## Your goal:
Where does the word "signs" appear in the data? Copy every line that holds it.

————

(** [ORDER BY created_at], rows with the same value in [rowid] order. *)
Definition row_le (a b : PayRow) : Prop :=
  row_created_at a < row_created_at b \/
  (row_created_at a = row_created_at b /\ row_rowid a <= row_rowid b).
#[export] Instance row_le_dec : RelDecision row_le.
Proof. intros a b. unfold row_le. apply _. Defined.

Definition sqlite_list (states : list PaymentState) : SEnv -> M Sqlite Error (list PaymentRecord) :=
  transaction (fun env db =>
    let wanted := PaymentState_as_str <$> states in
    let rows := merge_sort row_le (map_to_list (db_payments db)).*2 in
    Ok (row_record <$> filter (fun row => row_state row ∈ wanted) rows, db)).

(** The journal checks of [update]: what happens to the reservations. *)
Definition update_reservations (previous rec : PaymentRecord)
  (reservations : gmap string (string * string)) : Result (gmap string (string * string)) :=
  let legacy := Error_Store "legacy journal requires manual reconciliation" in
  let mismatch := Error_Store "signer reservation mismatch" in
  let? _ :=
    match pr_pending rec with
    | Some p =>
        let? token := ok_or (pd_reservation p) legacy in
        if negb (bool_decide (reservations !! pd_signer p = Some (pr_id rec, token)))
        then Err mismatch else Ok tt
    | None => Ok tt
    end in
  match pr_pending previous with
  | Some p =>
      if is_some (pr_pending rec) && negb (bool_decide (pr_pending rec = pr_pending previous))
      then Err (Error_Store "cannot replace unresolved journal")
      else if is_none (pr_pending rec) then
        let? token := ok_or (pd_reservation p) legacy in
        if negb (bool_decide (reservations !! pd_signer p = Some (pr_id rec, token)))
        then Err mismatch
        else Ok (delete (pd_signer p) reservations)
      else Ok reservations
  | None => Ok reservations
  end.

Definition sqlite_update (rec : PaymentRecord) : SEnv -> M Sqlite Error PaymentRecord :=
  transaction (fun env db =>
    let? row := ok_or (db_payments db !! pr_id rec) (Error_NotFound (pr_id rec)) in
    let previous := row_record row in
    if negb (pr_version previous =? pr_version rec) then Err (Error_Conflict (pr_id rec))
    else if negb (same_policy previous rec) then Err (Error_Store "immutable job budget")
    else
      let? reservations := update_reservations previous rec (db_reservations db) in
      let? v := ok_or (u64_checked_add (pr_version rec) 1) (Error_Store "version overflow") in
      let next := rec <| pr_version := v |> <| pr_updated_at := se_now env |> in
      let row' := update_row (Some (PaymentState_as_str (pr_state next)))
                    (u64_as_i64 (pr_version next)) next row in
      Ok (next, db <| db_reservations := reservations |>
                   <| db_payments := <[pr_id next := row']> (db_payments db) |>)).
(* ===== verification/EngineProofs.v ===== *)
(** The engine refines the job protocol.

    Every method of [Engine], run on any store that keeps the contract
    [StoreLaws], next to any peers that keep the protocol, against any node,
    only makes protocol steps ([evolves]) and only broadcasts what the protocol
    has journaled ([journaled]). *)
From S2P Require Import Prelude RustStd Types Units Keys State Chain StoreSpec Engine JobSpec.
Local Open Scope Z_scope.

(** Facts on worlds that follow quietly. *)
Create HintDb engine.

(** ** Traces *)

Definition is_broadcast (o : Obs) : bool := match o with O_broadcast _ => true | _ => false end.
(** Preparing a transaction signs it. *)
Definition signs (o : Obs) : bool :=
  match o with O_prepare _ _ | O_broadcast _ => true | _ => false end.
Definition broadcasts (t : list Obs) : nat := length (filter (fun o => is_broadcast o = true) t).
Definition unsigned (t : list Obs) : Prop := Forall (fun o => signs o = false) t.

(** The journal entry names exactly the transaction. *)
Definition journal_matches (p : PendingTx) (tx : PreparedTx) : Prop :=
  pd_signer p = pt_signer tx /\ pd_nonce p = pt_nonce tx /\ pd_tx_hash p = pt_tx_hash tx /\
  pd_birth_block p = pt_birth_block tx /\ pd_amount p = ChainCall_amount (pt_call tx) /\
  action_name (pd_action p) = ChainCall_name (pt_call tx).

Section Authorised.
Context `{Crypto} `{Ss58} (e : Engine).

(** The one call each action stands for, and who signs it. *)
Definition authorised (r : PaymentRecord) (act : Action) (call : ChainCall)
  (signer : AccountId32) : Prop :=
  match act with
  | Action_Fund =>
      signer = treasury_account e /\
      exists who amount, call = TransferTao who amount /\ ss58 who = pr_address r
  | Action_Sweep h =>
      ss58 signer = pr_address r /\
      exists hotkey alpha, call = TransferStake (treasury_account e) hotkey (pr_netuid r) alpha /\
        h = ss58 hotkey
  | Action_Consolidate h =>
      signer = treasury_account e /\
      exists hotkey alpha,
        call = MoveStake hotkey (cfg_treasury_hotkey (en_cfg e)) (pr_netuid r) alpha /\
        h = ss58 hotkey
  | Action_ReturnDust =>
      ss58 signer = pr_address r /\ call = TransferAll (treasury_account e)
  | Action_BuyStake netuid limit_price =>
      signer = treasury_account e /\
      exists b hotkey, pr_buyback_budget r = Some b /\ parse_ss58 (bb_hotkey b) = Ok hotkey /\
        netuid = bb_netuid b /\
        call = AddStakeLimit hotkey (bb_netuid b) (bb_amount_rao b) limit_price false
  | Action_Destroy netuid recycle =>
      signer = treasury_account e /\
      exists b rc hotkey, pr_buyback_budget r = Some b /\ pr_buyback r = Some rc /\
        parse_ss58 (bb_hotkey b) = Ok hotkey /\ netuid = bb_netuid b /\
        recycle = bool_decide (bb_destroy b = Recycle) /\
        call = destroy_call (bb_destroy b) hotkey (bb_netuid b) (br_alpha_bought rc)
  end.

————

## Response to this task:
(** Preparing a transaction signs it. *)
Definition signs (o : Obs) : bool :=
Definition unsigned (t : list Obs) : Prop := Forall (fun o => signs o = false) t.
(** The one call each action stands for, and who signs it. *)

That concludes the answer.